» **Task to complete**
Beneath this sentence is a set of records; write each of them out exactly.

Items from a data source
(** * Verification of the userlist pagination, token refresher, batched
      invite loop and OAuth callback of [index.js].

    JavaScript numbers that the code handles here (page numbers,
    [Date.now()] timestamps, counters) are safe integers, on which JS
    arithmetic and comparison are exact; they are modelled as [Z], with
    [NaN] made explicit where the code can produce it. *)

From Stdlib Require Import String Ascii ZArith List Lia.
From Stdlib Require Import Decimal DecimalZ.
From stdpp Require Import base gmap strings list fin_maps.

Local Open Scope Z_scope.

(* ------------------------------------------------------------------ *)
(** ** JavaScript values used by the code *)

(** A JS number as the code can obtain it: an integer or [NaN]. *)
Inductive jsnum := JNum (z : Z) | JNaN.

(** JS truthiness of a nullable string field ([null]/[undefined] is
    [None]; the empty string is falsy too). *)
Definition truthy (s : option string) : bool :=
  match s with
  | Some (String _ _) => true
  | _ => false
  end.

Definition is_colon (c : ascii) : bool := Ascii.eqb c ":"%char.

(** [s.split(':')]: every piece, including empty ones. *)
Fixpoint split_colon (s : string) : list string :=
  match s with
  | EmptyString => [EmptyString]
  | String c s' =>
      let rest := split_colon s' in
      if is_colon c then EmptyString :: rest
      else match rest with
           | r :: rs => String c r :: rs
           | [] => [String c EmptyString]
           end
  end.

Fixpoint no_colon (s : string) : bool :=
  match s with
  | EmptyString => true
  | String c s' => negb (is_colon c) && no_colon s'
  end.

(** Decimal digits and their conversion to [Decimal.uint]. *)
Definition digit_of (c : ascii) : option (uint -> uint) :=
  match c with
  | "0"%char => Some D0 | "1"%char => Some D1 | "2"%char => Some D2
  | "3"%char => Some D3 | "4"%char => Some D4 | "5"%char => Some D5
  | "6"%char => Some D6 | "7"%char => Some D7 | "8"%char => Some D8
  | "9"%char => Some D9 | _ => None
  end.

Fixpoint uint_str (u : uint) : string :=
  match u with
  | Nil => EmptyString
  | D0 u => String "0" (uint_str u) | D1 u => String "1" (uint_str u)
  | D2 u => String "2" (uint_str u) | D3 u => String "3" (uint_str u)
  | D4 u => String "4" (uint_str u) | D5 u => String "5" (uint_str u)
  | D6 u => String "6" (uint_str u) | D7 u => String "7" (uint_str u)
  | D8 u => String "8" (uint_str u) | D9 u => String "9" (uint_str u)
  end.

(** Longest prefix of decimal digits, and what follows it. *)
Fixpoint read_digits (s : string) : uint * string :=
  match s with
  | EmptyString => (Nil, EmptyString)
  | String c s' =>
      match digit_of c with
      | Some d => let '(u, r) := read_digits s' in (d u, r)
      | None => (Nil, s)
      end
  end.

(** Template-literal rendering [`${n}`] of an integer. *)
Definition show_Z (z : Z) : string :=
  match Z.to_int z with
  | Pos u => uint_str u
  | Neg u => String "-" (uint_str u)
  end.

(** White space as [String.prototype.trim], [parseInt] and [Number] read
    it (ECMAScript's WhiteSpace and LineTerminator), on strings held as
    their UTF-8 bytes: the one-byte characters TAB, LF, VT, FF, CR and
    SPACE, U+00A0 (two bytes), and the three-byte U+1680, U+2000 to
    U+200A, U+2028, U+2029, U+202F, U+205F, U+3000 and U+FEFF. *)
Definition is_ws (c : ascii) : bool :=
  match c with
  | " "%char | "009"%char | "010"%char | "011"%char | "012"%char | "013"%char => true
  | _ => false
  end.

Definition is_ws2 (a b : ascii) : bool := Ascii.eqb a "194" && Ascii.eqb b "160".

Definition ws3_seqs : list (ascii * ascii * ascii) :=
  [("225", "154", "128");                                        (* U+1680 *)
   ("226", "128", "128"); ("226", "128", "129"); ("226", "128", "130");
   ("226", "128", "131"); ("226", "128", "132"); ("226", "128", "133");
   ("226", "128", "134"); ("226", "128", "135"); ("226", "128", "136");
   ("226", "128", "137"); ("226", "128", "138");                 (* U+2000 .. U+200A *)
   ("226", "128", "168"); ("226", "128", "169");                 (* U+2028, U+2029 *)
   ("226", "128", "175"); ("226", "129", "159");                 (* U+202F, U+205F *)
   ("227", "128", "128"); ("239", "187", "191")]%char.           (* U+3000, U+FEFF *)

Definition is_ws3 (a b c : ascii) : bool :=
  existsb (fun '(x, y, z) => Ascii.eqb a x && Ascii.eqb b y && Ascii.eqb c z) ws3_seqs.

(** The string after one leading white-space character, if it starts
    with one. *)
Definition ws_head (s : string) : option string :=
  match s with
  | String a s1 =>
      if is_ws a then Some s1 else
      match s1 with
      | String b s2 =>
          if is_ws2 a b then Some s2 else
          match s2 with
          | String c s3 => if is_ws3 a b c then Some s3 else None
          | EmptyString => None
          end
      | EmptyString => None
      end
  | EmptyString => None
  end.

(** [s.trimStart()]: [ws_head] as long as it applies. *)
Fixpoint trim_start (s : string) : string :=
  match s with
  | String a s1 =>
      if is_ws a then trim_start s1 else
      match s1 with
      | String b s2 =>
          if is_ws2 a b then trim_start s2 else
          match s2 with
          | String c s3 => if is_ws3 a b c then trim_start s3 else s
          | EmptyString => s
          end
      | EmptyString => s
      end
  | EmptyString => EmptyString
  end.

Fixpoint all_ws (s : string) : bool :=
  match s with
  | String a s1 =>
      if is_ws a then all_ws s1 else
      match s1 with
      | String b s2 =>
          if is_ws2 a b then all_ws s2 else
          match s2 with
          | String c s3 => is_ws3 a b c && all_ws s3
          | EmptyString => false
          end
      | EmptyString => false
      end
  | EmptyString => true
  end.

(** [s.trimEnd()]: the longest prefix after which only white space
    follows is kept. *)
Fixpoint trim_end (s : string) : string :=
  match s with
  | EmptyString => EmptyString
  | String c s' => if all_ws s then EmptyString else String c (trim_end s')
  end.

(** [s.trim()]. *)
Definition js_trim (s : string) : string := trim_end (trim_start s).

(** Bytes of a multi-byte UTF-8 sequence, and the one-byte characters
    that are not white space. *)
Definition cont (c : ascii) : bool := (128 <=? nat_of_ascii c)%nat.

Definition plain (c : ascii) : bool := negb (cont c) && negb (is_ws c).

(** Optional sign, then the digit prefix. *)
Definition read_signed (s : string) : int * string :=
  match s with
  | String "-" s' => let '(u, r) := read_digits s' in (Neg u, r)
  | String "+" s' => let '(u, r) := read_digits s' in (Pos u, r)
  | _ => let '(u, r) := read_digits s in (Pos u, r)
  end.

Definition int_digits (i : int) : uint :=
  match i with Pos u | Neg u => u end.

Definition uint_nonempty (u : uint) : bool :=
  match u with Nil => false | _ => true end.

(** [parseInt(s, 10)]: leading white space skipped, optional sign, then the
    longest digit prefix; [NaN] when there is no digit. [parseInt(undefined)]
    parses the string ["undefined"], hence [NaN]. *)
Definition js_parseInt (s : option string) : jsnum :=
  match s with
  | None => JNaN
  | Some s =>
      let '(i, _) := read_signed (trim_start s) in
      if uint_nonempty (int_digits i) then JNum (Z.of_int i) else JNaN
  end.

(** [Number(s)] on a string: white space only gives 0, a signed decimal
    integer surrounded by white space gives its value, anything else is
    [NaN]. The other numeric literal forms JS also accepts here (fractions,
    exponents, [0x]/[0o]/[0b] prefixes, [Infinity]) are not produced by the
    encoder and are not modelled: they are mapped to [NaN]. *)
Definition js_Number (s : string) : jsnum :=
  let t := trim_start s in
  match t with
  | EmptyString => JNum 0
  | _ =>
      let '(i, r) := read_signed t in
      if uint_nonempty (int_digits i) && all_ws r then JNum (Z.of_int i) else JNaN
  end.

» **The answer**
(** * Verification of the userlist pagination, token refresher, batched
      invite loop and OAuth callback of [index.js].

    JavaScript numbers that the code handles here (page numbers,
    [Date.now()] timestamps, counters) are safe integers, on which JS
    arithmetic and comparison are exact; they are modelled as [Z], with
    [NaN] made explicit where the code can produce it. *)

From Stdlib Require Import String Ascii ZArith List Lia.
From Stdlib Require Import Decimal DecimalZ.
From stdpp Require Import base gmap strings list fin_maps.

Local Open Scope Z_scope.

(* ------------------------------------------------------------------ *)
(** ** JavaScript values used by the code *)

(** A JS number as the code can obtain it: an integer or [NaN]. *)
Inductive jsnum := JNum (z : Z) | JNaN.

(** JS truthiness of a nullable string field ([null]/[undefined] is
    [None]; the empty string is falsy too). *)
Definition truthy (s : option string) : bool :=
  match s with
  | Some (String _ _) => true
  | _ => false
  end.

Definition is_colon (c : ascii) : bool := Ascii.eqb c ":"%char.

(** [s.split(':')]: every piece, including empty ones. *)
Fixpoint split_colon (s : string) : list string :=
  match s with
  | EmptyString => [EmptyString]
  | String c s' =>
      let rest := split_colon s' in
      if is_colon c then EmptyString :: rest
      else match rest with
           | r :: rs => String c r :: rs
           | [] => [String c EmptyString]
           end
  end.

Fixpoint no_colon (s : string) : bool :=
  match s with
  | EmptyString => true
  | String c s' => negb (is_colon c) && no_colon s'
  end.

(** Decimal digits and their conversion to [Decimal.uint]. *)
Definition digit_of (c : ascii) : option (uint -> uint) :=
  match c with
  | "0"%char => Some D0 | "1"%char => Some D1 | "2"%char => Some D2
  | "3"%char => Some D3 | "4"%char => Some D4 | "5"%char => Some D5
  | "6"%char => Some D6 | "7"%char => Some D7 | "8"%char => Some D8
  | "9"%char => Some D9 | _ => None
  end.

Fixpoint uint_str (u : uint) : string :=
  match u with
  | Nil => EmptyString
  | D0 u => String "0" (uint_str u) | D1 u => String "1" (uint_str u)
  | D2 u => String "2" (uint_str u) | D3 u => String "3" (uint_str u)
  | D4 u => String "4" (uint_str u) | D5 u => String "5" (uint_str u)
  | D6 u => String "6" (uint_str u) | D7 u => String "7" (uint_str u)
  | D8 u => String "8" (uint_str u) | D9 u => String "9" (uint_str u)
  end.

(** Longest prefix of decimal digits, and what follows it. *)
Fixpoint read_digits (s : string) : uint * string :=
  match s with
  | EmptyString => (Nil, EmptyString)
  | String c s' =>
      match digit_of c with
      | Some d => let '(u, r) := read_digits s' in (d u, r)
      | None => (Nil, s)
      end
  end.

(** Template-literal rendering [`${n}`] of an integer. *)
Definition show_Z (z : Z) : string :=
  match Z.to_int z with
  | Pos u => uint_str u
  | Neg u => String "-" (uint_str u)
  end.

(** White space as [String.prototype.trim], [parseInt] and [Number] read
    it (ECMAScript's WhiteSpace and LineTerminator), on strings held as
    their UTF-8 bytes: the one-byte characters TAB, LF, VT, FF, CR and
    SPACE, U+00A0 (two bytes), and the three-byte U+1680, U+2000 to
    U+200A, U+2028, U+2029, U+202F, U+205F, U+3000 and U+FEFF. *)
Definition is_ws (c : ascii) : bool :=
  match c with
  | " "%char | "009"%char | "010"%char | "011"%char | "012"%char | "013"%char => true
  | _ => false
  end.

Definition is_ws2 (a b : ascii) : bool := Ascii.eqb a "194" && Ascii.eqb b "160".

Definition ws3_seqs : list (ascii * ascii * ascii) :=
  [("225", "154", "128");                                        (* U+1680 *)
   ("226", "128", "128"); ("226", "128", "129"); ("226", "128", "130");
   ("226", "128", "131"); ("226", "128", "132"); ("226", "128", "133");
   ("226", "128", "134"); ("226", "128", "135"); ("226", "128", "136");
   ("226", "128", "137"); ("226", "128", "138");                 (* U+2000 .. U+200A *)
   ("226", "128", "168"); ("226", "128", "169");                 (* U+2028, U+2029 *)
   ("226", "128", "175"); ("226", "129", "159");                 (* U+202F, U+205F *)
   ("227", "128", "128"); ("239", "187", "191")]%char.           (* U+3000, U+FEFF *)

Definition is_ws3 (a b c : ascii) : bool :=
  existsb (fun '(x, y, z) => Ascii.eqb a x && Ascii.eqb b y && Ascii.eqb c z) ws3_seqs.

(** The string after one leading white-space character, if it starts
    with one. *)
Definition ws_head (s : string) : option string :=
  match s with
  | String a s1 =>
      if is_ws a then Some s1 else
      match s1 with
      | String b s2 =>
          if is_ws2 a b then Some s2 else
          match s2 with
          | String c s3 => if is_ws3 a b c then Some s3 else None
          | EmptyString => None
          end
      | EmptyString => None
      end
  | EmptyString => None
  end.

(** [s.trimStart()]: [ws_head] as long as it applies. *)
Fixpoint trim_start (s : string) : string :=
  match s with
  | String a s1 =>
      if is_ws a then trim_start s1 else
      match s1 with
      | String b s2 =>
          if is_ws2 a b then trim_start s2 else
          match s2 with
          | String c s3 => if is_ws3 a b c then trim_start s3 else s
          | EmptyString => s
          end
      | EmptyString => s
      end
  | EmptyString => EmptyString
  end.

Fixpoint all_ws (s : string) : bool :=
  match s with
  | String a s1 =>
      if is_ws a then all_ws s1 else
      match s1 with
      | String b s2 =>
          if is_ws2 a b then all_ws s2 else
          match s2 with
          | String c s3 => is_ws3 a b c && all_ws s3
          | EmptyString => false
          end
      | EmptyString => false
      end
  | EmptyString => true
  end.

(** [s.trimEnd()]: the longest prefix after which only white space
    follows is kept. *)
Fixpoint trim_end (s : string) : string :=
  match s with
  | EmptyString => EmptyString
  | String c s' => if all_ws s then EmptyString else String c (trim_end s')
  end.

(** [s.trim()]. *)
Definition js_trim (s : string) : string := trim_end (trim_start s).

(** Bytes of a multi-byte UTF-8 sequence, and the one-byte characters
    that are not white space. *)
Definition cont (c : ascii) : bool := (128 <=? nat_of_ascii c)%nat.

Definition plain (c : ascii) : bool := negb (cont c) && negb (is_ws c).

(** Optional sign, then the digit prefix. *)
Definition read_signed (s : string) : int * string :=
  match s with
  | String "-" s' => let '(u, r) := read_digits s' in (Neg u, r)
  | String "+" s' => let '(u, r) := read_digits s' in (Pos u, r)
  | _ => let '(u, r) := read_digits s in (Pos u, r)
  end.

Definition int_digits (i : int) : uint :=
  match i with Pos u | Neg u => u end.

Definition uint_nonempty (u : uint) : bool :=
  match u with Nil => false | _ => true end.

(** [parseInt(s, 10)]: leading white space skipped, optional sign, then the
    longest digit prefix; [NaN] when there is no digit. [parseInt(undefined)]
    parses the string ["undefined"], hence [NaN]. *)
Definition js_parseInt (s : option string) : jsnum :=
  match s with
  | None => JNaN
  | Some s =>
      let '(i, _) := read_signed (trim_start s) in
      if uint_nonempty (int_digits i) then JNum (Z.of_int i) else JNaN
  end.

(** [Number(s)] on a string: white space only gives 0, a signed decimal
    integer surrounded by white space gives its value, anything else is
    [NaN]. The other numeric literal forms JS also accepts here (fractions,
    exponents, [0x]/[0o]/[0b] prefixes, [Infinity]) are not produced by the
    encoder and are not modelled: they are mapped to [NaN]. *)
Definition js_Number (s : string) : jsnum :=
  let t := trim_start s in
  match t with
  | EmptyString => JNum 0
  | _ =>
      let '(i, r) := read_signed t in
      if uint_nonempty (int_digits i) && all_ws r then JNum (Z.of_int i) else JNaN
  end.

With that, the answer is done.